[[ INFORMATION, beginning ]]

Lemma explored_step cs l fr i c : explored cs l (i :: fr) -> cs !! parent i = Some c ->
  explored cs (l ++ [i]) (next_items c i [1; 2; 3] ++ fr).
Proof.
  intros [Hnd Hin Hcl] Hc. assert (Hi : in_cube c i).
  { destruct (Hin i) as (c'&Hc'&?); [apply elem_of_app; right; left|]. congruence. }
  assert (Hnext : forall j, j ∈ next_items c i [1; 2; 3] <-> in_cubes cs j /\ predecessor j = Some i).
  { intros j. rewrite (elem_of_next_items c i j Hi). split.
    - intros [Hj Hp]. split; [|done]. exists c. by rewrite <- (predecessor_parent _ _ Hp).
    - intros [(c'&Hc'&Hj) Hp]. split; [|done]. rewrite <- (predecessor_parent _ _ Hp) in Hc'. congruence. }
  assert (Hp : (l ++ [i]) ++ next_items c i [1; 2; 3] ++ fr ≡ₚ next_items c i [1; 2; 3] ++ l ++ i :: fr).
  { generalize (next_items c i [1; 2; 3]). intros next. solve_Permutation. }
  assert (Hil : i ∉ l).
  { intros Hl. apply NoDup_app in Hnd as (_&Hd&_). apply (Hd i Hl). left. }
  split.
  - rewrite Hp. apply NoDup_app. split; [apply next_items_NoDup|]. split; [|done].
    intros j [Hj Hpj]%Hnext Hjin. apply Hcl in Hjin; [|done]. by rewrite Hpj in Hjin.
  - intros j. rewrite Hp, elem_of_app. intros [[Hj _]%Hnext|Hj]; [done|by apply Hin].
  - intros j Hj. rewrite Hp, elem_of_app, (Hcl j Hj), Hnext. destruct (predecessor j) as [p|]; [|tauto].
    rewrite elem_of_app, list_elem_of_singleton. split.
    + intros [[_ [= ->]]|Hpl]; [by right|by left].
    + intros [Hpl| ->]; [by right|by left].
Qed.

(** An item's edge is made from the first info of its rule and equivalences. *)
Lemma item_edge_ok cs σ ef i c r l1 l2 (i1 i2 : edge_equivalence_impl score info_type) (v : info_type * score * score) vs :
  cs !! parent i = Some c -> item_x c i = Some r -> item_y c i = Some l1 -> item_z c i = Some l2 ->
  σ !! l1 = Some i1 -> σ !! l2 = Some i2 -> equiv_empty i1 = false -> equiv_empty i2 = false ->
  rule_rhs r 0 = Some (rt (m_rep i1)) -> rule_rhs r 1 = Some (rt (m_rep i2)) -> rule_rhs_size r = 2 ->
  let s := combine (spn (m_rep i1)) (spn (m_rep i2)) in
  yields (create_info σ r s [m_rep i1; m_rep i2]) (v :: vs) ->
  item_edge cs σ ef i =
    Some (edge_of_info ef r (Some l1) (Some l2) s
            (fun x => score_mul (score_mul x (inside (m_rep i1))) (inside (m_rep i2))) v, log_create_edge ef).
Proof.
  intros Hc Hx Hy Hz H1 H2 He1 He2 Hr1 Hr2 Hs s (_&Hp&g&Hpop&_)%yields_cons_inv. subst s.
  unfold item_edge, create_first_edge. rewrite Hc; cbn [mbind option_bind]. rewrite Hx, Hy, Hz; cbn [mbind option_bind].
  rewrite (create_binary_edge_ok ef σ r l1 l2 i1 i2) by done. cbn [mbind option_bind].
  unfold edge_generator_call, gcall, new_edge_generator. cbn [eg_generator]. rewrite Hp; cbn [mbind option_bind].
  rewrite Hpop; cbn [mbind option_bind]. destruct v as [[inf ins] h].
  cbn [eg_generator tm_inside tm_heuristic eg_rule_id eg_root eg_e1 eg_e2].
  unfold new_edge. cbn [deref]. rewrite H1. cbn [mbind option_bind]. by rewrite H2.
Qed.

(** * The run *)

Abbreviation queue_ok := (queue_ok hash_token hash_span max_equivalents).
Abbreviation items q := (priority_heap (ptable q)).

(** Inserting edges until one is answered with [false]: what [finalize] does to the
    filter and the store when it takes out the items in [l], then perhaps [last]. *)
Definition inserts_until σ0 (f0 : filter_of) (es : list edge) (last : option edge) σ (f : filter_of) : Prop :=
  exists σ1 f1, filter_insert_edges σ0 es f0 = Some (Ok (σ1, f1)) /\
    match last with
    | None => σ = σ1 /\ f = f1
    | Some e => filter_insert_edge σ1 e f1 = Some (Ok (tri_false, σ, f))
    end.

Section run.
Context `{!PriorityQueueLaws post_score_compare PQ}.
Context `{!StdAlgorithmLaws (alt_edge score), !InfoLaws info_type, !StrictWeak (score_lt (S := score)),
  !ScoreZeroLaws score}.
Context `{!PredicateSafe hash_token hash_span max_equivalents P}.
Context (cs : list cube) (σ0 : store) (ef0 : factory) (f0 : filter_of) (edge_at : item -> edge).
Implicit Types (f : filter_of) (l fr : list item).

(** The first edge of each item can be made, whatever has been inserted. *)
Class EdgesMade : Prop := {
  made σ n i : σ0 ⊆ σ -> in_cubes cs i ->
    item_edge cs σ (count_edges n ef0) i = Some (edge_at i, count_edges (S n) ef0);
  made_ok i : in_cubes cs i -> edge_ok σ0 (edge_at i);
  made_max i : in_cubes cs i -> 1 <= edge_equiv_max max_equivalents (pool_create (edge_at i))
}.
Context `{!EdgesMade}.

(** ** The queue *)

Record searching (l fr : list item) (n : nat) v : Prop := {
  se_queue : pq_elems (lt := post_score_compare) (pq v) ≡ₚ (fun i => (i, edge_at i)) <$> fr;
  se_seen i : i ∈ items_seen v <-> i ∈ l ++ fr;
  se_counter : counter v = count_edges n ef0
}.

Lemma push_pre_post_ok σ l fr n v i : σ0 ⊆ σ -> searching l fr n v -> in_cubes cs i -> i ∉ l ++ fr ->
  exists v', push_pre_post cs σ i v = Some v' /\ searching l (i :: fr) (S n) v'.
Proof.
  intros Hσ [Hq Hs Hc] Hi Hn. unfold push_pre_post. rewrite bool_decide_eq_false_2 by by rewrite Hs.
  rewrite Hc, (made σ n i Hσ Hi). cbn [mbind option_bind fst snd]. eexists. split; [done|]. split; cbn [pq items_seen counter].
  - rewrite (pq_elems_push (Q := PQ)). cbn [fmap list_fmap]. by rewrite Hq.
  - intros j. rewrite elem_of_union, elem_of_singleton, Hs, !elem_of_app, elem_of_cons. tauto.
  - done.
Qed.

(** The corners of the cubes that are not empty. *)
Fixpoint corners (k : nat) (rest : list cube) : list item :=
  match rest with
  | [] => []
  | c :: rest => if negb (cube_empty c) then corner k :: corners (S k) rest else corners (S k) rest
  end.

Lemma elem_of_corners k rest i :
  i ∈ corners k rest <-> exists j c, rest !! j = Some c /\ i = corner (k + j) /\ in_cube c i.
Proof.
  revert k. induction rest as [|c rest IH]; intros k; cbn [corners].
  { split; [by intros ?%not_elem_of_nil|]. by intros (j&c&?&_). }
  assert (Hrest : i ∈ corners (S k) rest <-> exists j c0, (c :: rest) !! S j = Some c0 /\ i = corner (k + S j) /\ in_cube c0 i).
  { rewrite IH. setoid_rewrite Nat.add_succ_r. cbn [lookup list_lookup Nat.add]. done. }
  destruct (cube_empty c) eqn:E; cbn [negb]; rewrite ?elem_of_cons, Hrest; clear Hrest; split.
  - intros (j&Hj). by exists (S j).
  - intros ([|j]&c0&Hj&Hi&Hc0); [|by exists j, c0]. injection Hj as ->. rewrite Hi in Hc0.
    apply cube_empty_spec in Hc0. congruence.
  - intros [->|(j&Hj)]; [|by exists (S j)]. exists 0%nat, c. rewrite Nat.add_0_r. split; [done|].
    split; [done|by apply cube_empty_spec].
  - intros ([|j]&c0&Hj&Hi&Hc0); [left; by rewrite Nat.add_0_r in Hi|right; by exists j, c0].
Qed.

Lemma corners_NoDup k rest : NoDup (corners k rest).
Proof.
  revert k. induction rest as [|c rest IH]; intros k; cbn [corners]; [constructor|].
  destruct (cube_empty c); [apply IH|]. constructor; [|apply IH].
  intros (j&c0&_&Hi&_)%elem_of_corners. injection Hi. lia.
Qed.

Lemma explored_corners : explored cs [] (corners 0 cs).
Proof.
  apply explored_start; [apply corners_NoDup|]. intros i. rewrite elem_of_corners, predecessor_none. split.
  - intros (j&c&Hj&->&Hc). split; [|done]. by exists c.
  - intros [(c&Hc&Hi) Hp]. exists (parent i), c. done.
Qed.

[[ INFORMATION, end ]]

■ TASK GOAL
Your response should be the lines above from the first to the one containing "intros j [Hj", inclusive, each given exactly.

■ THE ANSWER
Lemma explored_step cs l fr i c : explored cs l (i :: fr) -> cs !! parent i = Some c ->
  explored cs (l ++ [i]) (next_items c i [1; 2; 3] ++ fr).
Proof.
  intros [Hnd Hin Hcl] Hc. assert (Hi : in_cube c i).
  { destruct (Hin i) as (c'&Hc'&?); [apply elem_of_app; right; left|]. congruence. }
  assert (Hnext : forall j, j ∈ next_items c i [1; 2; 3] <-> in_cubes cs j /\ predecessor j = Some i).
  { intros j. rewrite (elem_of_next_items c i j Hi). split.
    - intros [Hj Hp]. split; [|done]. exists c. by rewrite <- (predecessor_parent _ _ Hp).
    - intros [(c'&Hc'&Hj) Hp]. split; [|done]. rewrite <- (predecessor_parent _ _ Hp) in Hc'. congruence. }
  assert (Hp : (l ++ [i]) ++ next_items c i [1; 2; 3] ++ fr ≡ₚ next_items c i [1; 2; 3] ++ l ++ i :: fr).
  { generalize (next_items c i [1; 2; 3]). intros next. solve_Permutation. }
  assert (Hil : i ∉ l).
  { intros Hl. apply NoDup_app in Hnd as (_&Hd&_). apply (Hd i Hl). left. }
  split.
  - rewrite Hp. apply NoDup_app. split; [apply next_items_NoDup|]. split; [|done].
    intros j [Hj Hpj]%Hnext Hjin. apply Hcl in Hjin; [|done]. by rewrite Hpj in Hjin.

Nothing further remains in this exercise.